IndyTeens: Amazon Fires Fueled by Human Greed

The smoke from the fires can be clearly seen. This smoke absorbs sunlight, not only preventing it from reaching the ground, but cooling the surface and heating the atmosphere. This process can suppress the formation of clouds.

By Sophia Reilly, age 12

The Amazon is burning. Brazil is facing not only a pandemic but an environmental disaster as well. 

The number of fires in the Amazon rainforest has risen over the last year due to legal and illegal deforestation. According to Brazil’s space research institute’s (INPE) data, in June of last year there were 1,880 fires in the month, but this year the Amazon had as many as 2,248 fires in June, an average of 75 fires a day. There has been a 20% increase from June of last year to June of this year. 

Brazil is a major exporter of animal feeds, leather, soy and beef. The demand for these products is causing farmers, ranchers and miners to start fires to clear the land for cattle ranching, soybean farming, and mining. Brazil is the largest beef exporter in the world, as well as the second-largest soybean producer. The Amazon also has areas which contain gold, aluminum and oil. 

Major companies such as North Face, Vans and Timberland have stopped buying Brazil’s leather in fear of promoting the fires. The United Kingdom, in part, is also responsible for some of the fires. The U.K. demands a lot of goods from Brazil, such as soy, beef, coffee and iron. According to the Independent, 13.5% of the U.K.’s overseas carbon footprint is down to their imports from Brazil. Data from the World Wide Fund for Nature and Royal Society for the Protection of Birds shows that the U.K. demand for agricultural products relies on 800,000 hectares of land, much of which used to be in the Amazon. Greenpeace wrote, “The UK government must also put the Amazon and Indigenous rights first. That means stopping the trade talks currently underway with Brazil’s government, and ensuring any future deal has the Amazon and its people at its heart.”

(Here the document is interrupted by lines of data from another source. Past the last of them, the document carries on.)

(* ===== verification/VSOrigins.v ===== *)
(** Where the locations of a generated VirtualServer come from: every location of
    the server is the location of an action of one route, settled with the
    policies of the context that governs the route, or a location of an external
    authentication; the locations that its error pages name are declared. *)
From S2P Require Import Prelude GoStrings Regex Objects ConfigState ProxyBuffers.
From S2P Require Import HostValidation.
From S2P Require Import ValidationLib CommonValidation VSRouteValidation VSValidationCorrect.
From S2P Require Import PolicyObjects SecretStore.
From S2P Require Import Version2 ConfigParams PolicyConfig PolicyConfigAdd.
From S2P Require Import PolicyConfigGenerate PolicyConfigSpec.
From S2P Require Import PolicyConfigCorrect PolicySecrets VSUpstreams VSLocations VSRouting.
From S2P Require Import VSPolicies VSGenerate.
From S2P Require Import VSPanicFree VSMatches.

(** ** The locations of one route *)
Section Routing.
Context `{UL : UnicodeLower}.
Implicit Types (rx : routingContext) (parts : routingParts).

(** a location of one of the actions, whose return location is among [rets] *)
Definition actionOrigin rx (actions : list Action) (rets : list ReturnLocationCfg) (loc : LocationCfg) : Prop :=
  ∃ a internal path n w ret w', a ∈ actions ∧
    actionLocation rx internal path (Some a) n w = Some (loc, ret, w') ∧ option_list ret ⊆ rets.
Lemma actionOrigin_mono rx actions actions' rets rets' loc :
  actions ⊆ actions' → rets ⊆ rets' → actionOrigin rx actions rets loc → actionOrigin rx actions' rets' loc.
Proof.
  intros Ha Hr (a & internal & path & n & w & ret & w' & Hin & H & Hret).
  exists a, internal, path, n, w, ret, w'. split_and!; [by apply Ha|done|by etrans].
Qed.

(** the return locations are numbered from [first] *)
Definition numberedFrom (first : Z) (rets : list ReturnLocationCfg) : Prop :=
  ∀ k ret, rets !! k = Some ret → rtl_Name ret = returnLocationName (first + Z.of_nat k).
Lemma numberedFrom_app first l1 l2 :
  numberedFrom first l1 → numberedFrom (first + Z.of_nat (length l1)) l2 → numberedFrom first (l1 ++ l2).
Proof.
  intros H1 H2 k ret [Hk|[Hge Hk]]%lookup_app_Some; [by apply H1|]. rewrite (H2 _ _ Hk). f_equal. lia.
Qed.
Lemma numberedFrom_nil first : numberedFrom first [].
Proof. by intros k ret Hk. Qed.

Lemma actionLocation_numbered rx internal path action n w loc ret w' :
  actionLocation rx internal path action n w = Some (loc, ret, w') → numberedFrom n (option_list ret).
Proof.
  unfold actionLocation. destruct action as [a|]; [|done]. cbn [mbind option_bind]. unfold generateLocation.
  destruct (a_Redirect a); [by intros [= <- <- <-]|]. destruct (a_Return a) as [art|].
  - cbn. intros [= <- <- <-]. intros [|k] r [= <-]. simpl. by rewrite Z.add_0_r.
  - destruct (generateLocationForProxying _ _ _ _ _ _ _ _ _); [|done]. by intros [= <- <- <-].
Qed.

(** what the routing of a route with the given actions guarantees *)
Record routed rx (actions : list Action) (first : Z) parts : Prop := {
  rd_locations loc : loc ∈ rp_Locations parts → actionOrigin rx actions (rp_ReturnLocations parts) loc;
  rd_numbered : numberedFrom first (rp_ReturnLocations parts)
}.
Lemma routed_mono rx actions actions' first parts : actions ⊆ actions' → routed rx actions first parts → routed rx actions' first parts.
Proof. intros Ha [Hl Hn]. split; [|done]. intros loc Hloc. eapply actionOrigin_mono; [done|done|by apply Hl]. Qed.
Lemma routed_append rx actions first parts p :
  routed rx actions first parts → routed rx actions (first + Z.of_nat (length (rp_ReturnLocations parts))) p →
  routed rx actions first (appendParts parts p).
Proof.
  intros [Hl Hn] [Hl' Hn']. split; [|by apply numberedFrom_app].
  intros loc [Hloc|Hloc]%elem_of_app; (eapply actionOrigin_mono; [done| |by eauto]); simpl; set_solver.
Qed.
Lemma routed_action rx internal path action n w loc ret w' :
  actionLocation rx internal path action n w = Some (loc, ret, w') →
  routed rx (option_list action) n (onlyLocations [loc] (option_list ret)).
Proof.
  intros H. pose proof (actionLocation_numbered _ _ _ _ _ _ _ _ _ H) as Hn. split; [|done].
  intros l ->%list_elem_of_singleton. destruct action as [a|]; [|done].
  exists a, internal, path, n, w, ret, w'. split_and!; [by apply list_elem_of_singleton|done|done].
Qed.
Lemma splitClientsOf_locations dynamic namer splits sc :
  rp_Locations (splitClientsOf dynamic namer splits sc) = [] ∧ rp_ReturnLocations (splitClientsOf dynamic namer splits sc) = [].
Proof. unfold splitClientsOf. destruct dynamic, splits as [|? [|? [|]]]; done. Qed.
Lemma routed_none rx actions first parts : rp_Locations parts = [] → rp_ReturnLocations parts = [] → routed rx actions first parts.
Proof. intros Hl Hr. split; [rewrite Hl; by intros ? ?%elem_of_nil|rewrite Hr; apply numberedFrom_nil]. Qed.

Lemma generateSplits_routed rx splits sc first w parts w' :
  generateSplits rx splits sc first w = Some (parts, w') → routed rx (splitActions splits) first parts.
Proof.
  unfold generateSplits. destruct (foldM _ _ _) as [[[locs rets] w1]|] eqn:Hf; [|done]. cbn [mbind option_bind]. intros [= <- _].
  destruct (splitClientsOf_locations (rx_dynamic rx) (rx_variableNamer rx) splits sc) as [Hl Hr].
  apply routed_append; [by apply routed_none|]. rewrite Hr, Z.add_0_r.
  refine (foldM_preserves (λ acc, routed rx (splitActions splits) first (onlyLocations acc.1.1 acc.1.2))
            (addSplitLocation rx sc first) _ _ _ _ _ Hf); [|by apply routed_none].
  intros [[locs' rets'] w2] [i s] [[locs2 rets2] w3] Hi Hacc H. cbn [addSplitLocation fst snd] in *.
  destruct (actionLocation _ _ _ _ _ _) as [[[loc ret] w4]|] eqn:Ha; [|done]. cbn [mbind option_bind] in H.
  injection H as <- <- <-. apply routed_action in Ha.
  apply (routed_append _ _ _ (onlyLocations locs' rets') (onlyLocations [loc] (option_list ret))); [done|].
  eapply routed_mono; [|exact Ha]. apply elem_of_imap_pair, list_elem_of_lookup_2 in Hi.
  intros a Hain. apply list_elem_of_omap. exists s. split; [done|]. destruct (sp_Action s); [|by apply elem_of_nil in Hain].
  by apply list_elem_of_singleton in Hain as ->.
Qed.

Lemma addTarget_routed rx path splits action sc scl first parts w parts' scl' w' actions :
  option_list action ++ splitActions splits ⊆ actions → routed rx actions first parts →
  addTarget rx path splits action sc scl first parts w = Some (parts', scl', w') → routed rx actions first parts'.
Proof.
  intros Hsub Hparts H. unfold addTarget in H. cbv zeta in H. destruct splits as [|s splits].
  - destruct (actionLocation _ _ _ _ _ _) as [[[loc ret] w1]|] eqn:Ha; [|done]. cbn [mbind option_bind] in H.
    injection H as <- _ _. apply routed_append; [done|]. apply routed_action in Ha. eapply routed_mono; [|exact Ha]. set_solver.
  - destruct (generateSplits _ _ _ _ _) as [[p w1]|] eqn:Hs; [|done]. cbn [mbind option_bind] in H.
    injection H as <- _ _. apply routed_append; [done|]. apply generateSplits_routed in Hs. eapply routed_mono; [|exact Hs]. set_solver.
Qed.

Lemma generateRouting_routed rx r n sc first w parts redirect w' :
  generateRouting rx r n sc first w = Some (parts, redirect, w') → routed rx (routeActions r) first parts.
Proof.
  unfold generateRouting, routeActions. destruct (r_Matches r) as [|m ms] eqn:Hm.
  - destruct (r_Splits r) as [|s ss] eqn:Hs.
    + destruct (actionLocation _ _ _ _ _ _) as [[[loc ret] w1]|] eqn:Ha; [|done]. cbn [mbind option_bind]. intros [= <- _ _].
      apply routed_action in Ha. eapply routed_mono; [|exact Ha]. set_solver.
    + unfold generateDefaultSplitsConfig. destruct (generateSplits _ _ _ _ _) as [[p w1]|] eqn:Hg; [|done].
      cbn [mbind option_bind rc_parts]. intros [= <- _ _]. apply generateSplits_routed in Hg.
      eapply routed_mono; [|exact Hg]. rewrite Hs. set_solver.
  - rewrite <-Hm. destruct (generateMatchesConfig _ _ _ _ _ _) as [[c w1]|] eqn:Hg; [|done]. cbn [mbind option_bind].
    intros [= <- _ _]. unfold generateMatchesConfig in Hg. cbv zeta in Hg.
    destruct (foldM _ _ _) as [[[parts1 sc1] w2]|] eqn:Hf; [|done]. cbn [mbind option_bind] in Hg.
    destruct (addTarget _ _ _ _ _ _ _ _ _) as [[[parts2 sc2] w3]|] eqn:Ht; [|done]. cbn [mbind option_bind] in Hg.
    injection Hg as <- _. cbn [rc_parts]. eapply addTarget_routed; [|clear Ht|exact Ht]; [set_solver|].
    refine (foldM_preserves (λ acc, routed rx _ first acc.1.1) (addMatch rx n sc first) _ _ _ _ _ Hf); [|by apply routed_none].
    intros [[p k] w4] [i m'] [[p' k'] w5] Hi Hacc H. cbn [addMatch fst snd] in *.
    eapply addTarget_routed; [|exact Hacc|exact H]. apply elem_of_imap_pair, list_elem_of_lookup_2 in Hi.
    intros a Ha. apply elem_of_app. right. apply elem_of_app. right. apply list_elem_of_bind. by exists m'.
Qed.

(** a location of the routing of a route, whose return locations and internal redirect are among those given *)
Definition routingOrigin rx (r : Route) (rets : list ReturnLocationCfg) (reds : list InternalRedirectLocationCfg)
    (loc : LocationCfg) : Prop :=
  ∃ n sc first w parts redirect w', generateRouting rx r n sc first w = Some (parts, redirect, w') ∧
    loc ∈ rp_Locations parts ∧ rp_ReturnLocations parts ⊆ rets ∧ option_list redirect ⊆ reds.
Lemma routingOrigin_mono rx r rets rets' reds reds' loc :
  rets ⊆ rets' → reds ⊆ reds' → routingOrigin rx r rets reds loc → routingOrigin rx r rets' reds' loc.
Proof.
  intros Hr Hd (n & sc & first & w & parts & redirect & w' & H & Hl & Hr' & Hd').
  exists n, sc, first, w, parts, redirect, w'. split_and!; [done|done|by etrans..].
Qed.
Lemma routingOrigin_action rx r rets reds loc :
  routingOrigin rx r rets reds loc → actionOrigin rx (routeActions r) rets loc.
Proof.
  intros (n & sc & first & w & parts & redirect & w' & H & Hl & Hr & _).
  apply generateRouting_routed in H as [Hlocs _]. eapply actionOrigin_mono; [done|exact Hr|by apply Hlocs].
Qed.
End Routing.

(** ** The names of error pages *)
Lemma decimal_sep s t x y :
  decimal s = true → decimal t = true → s +:+ String underscore x = t +:+ String underscore y → s = t ∧ x = y.
Proof.
  assert (∀ c, isDigit c = true → c ≠ underscore) as Hd by (intros c Hc ->; by vm_compute in Hc).
  revert t. induction s as [|c s IH]; intros [|d t] Hs Ht H.
  - by injection H as ->.
  - injection H as <- _. unfold decimal in Ht. cbn [forallBytes] in Ht. apply andb_true_iff in Ht as [Ht _]. by apply Hd in Ht.
  - injection H as -> _. unfold decimal in Hs. cbn [forallBytes] in Hs. apply andb_true_iff in Hs as [Hs _]. by apply Hd in Hs.
  - injection H as -> H. unfold decimal in Hs, Ht. cbn [forallBytes] in Hs, Ht.
    apply andb_true_iff in Hs as [_ Hs]. apply andb_true_iff in Ht as [_ Ht].
    destruct (IH t Hs Ht H) as [-> ->]. done.
Qed.
Lemma generateErrorPageName_inj i j i' j' :
  (0 ≤ i)%Z → (0 ≤ j)%Z → (0 ≤ i')%Z → (0 ≤ j')%Z →
  generateErrorPageName i j = generateErrorPageName i' j' → i = i' ∧ j = j'.
Proof.
  intros Hi Hj Hi' Hj' H. unfold generateErrorPageName in H. apply string_app_inj_l in H.
  apply (decimal_sep _ _ (fmtInt j) (fmtInt j')) in H as [H1%fmtInt_inj H2%fmtInt_inj]; try done; by apply fmtInt_decimal.
Qed.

Brazilian President Jair Bolsonaro and his administration have been accused by many environmentalists of encouraging ranchers and farmers to ignore the ban on starting fires in rainforests. President Bolsonaro was also said to have fired the head of the INPE and accused him of lying. According to CBS News, many farmers say that the media has exaggerated the fires, in order to defend themselves and to gain support for deforestation.

President Bolsonaro promised to stop the fires and, on July 9, banned agricultural and forest fires for 120 days, while an operation called Green Brazil was launched to stop the fires. In charge of this operation is Brazilian Vice President Hamilton Mourão. According to the Guardian, Mourão said to the Brazilian Senate, “We started combating these fires early and we are sure we will reduce this illicit activity by the second semester of the year.” But data shows that the Brazilian government failed to bring down the fires. Greenpeace campaigner Romul Batista said in an interview with the Independent that President Bolsonaro is using the coronavirus pandemic as a smokescreen to “enable deforestation, logging and mining in the Amazon.” 

With the Brazilian government preoccupied with the pandemic, the deforestation fires may continue to spike, destroying even more of the rainforest. The fires may only stand to exacerbate the health crisis, as smoke from the fires fills the air and gets into peoples’ lungs, which could worsen the effects of COVID-19.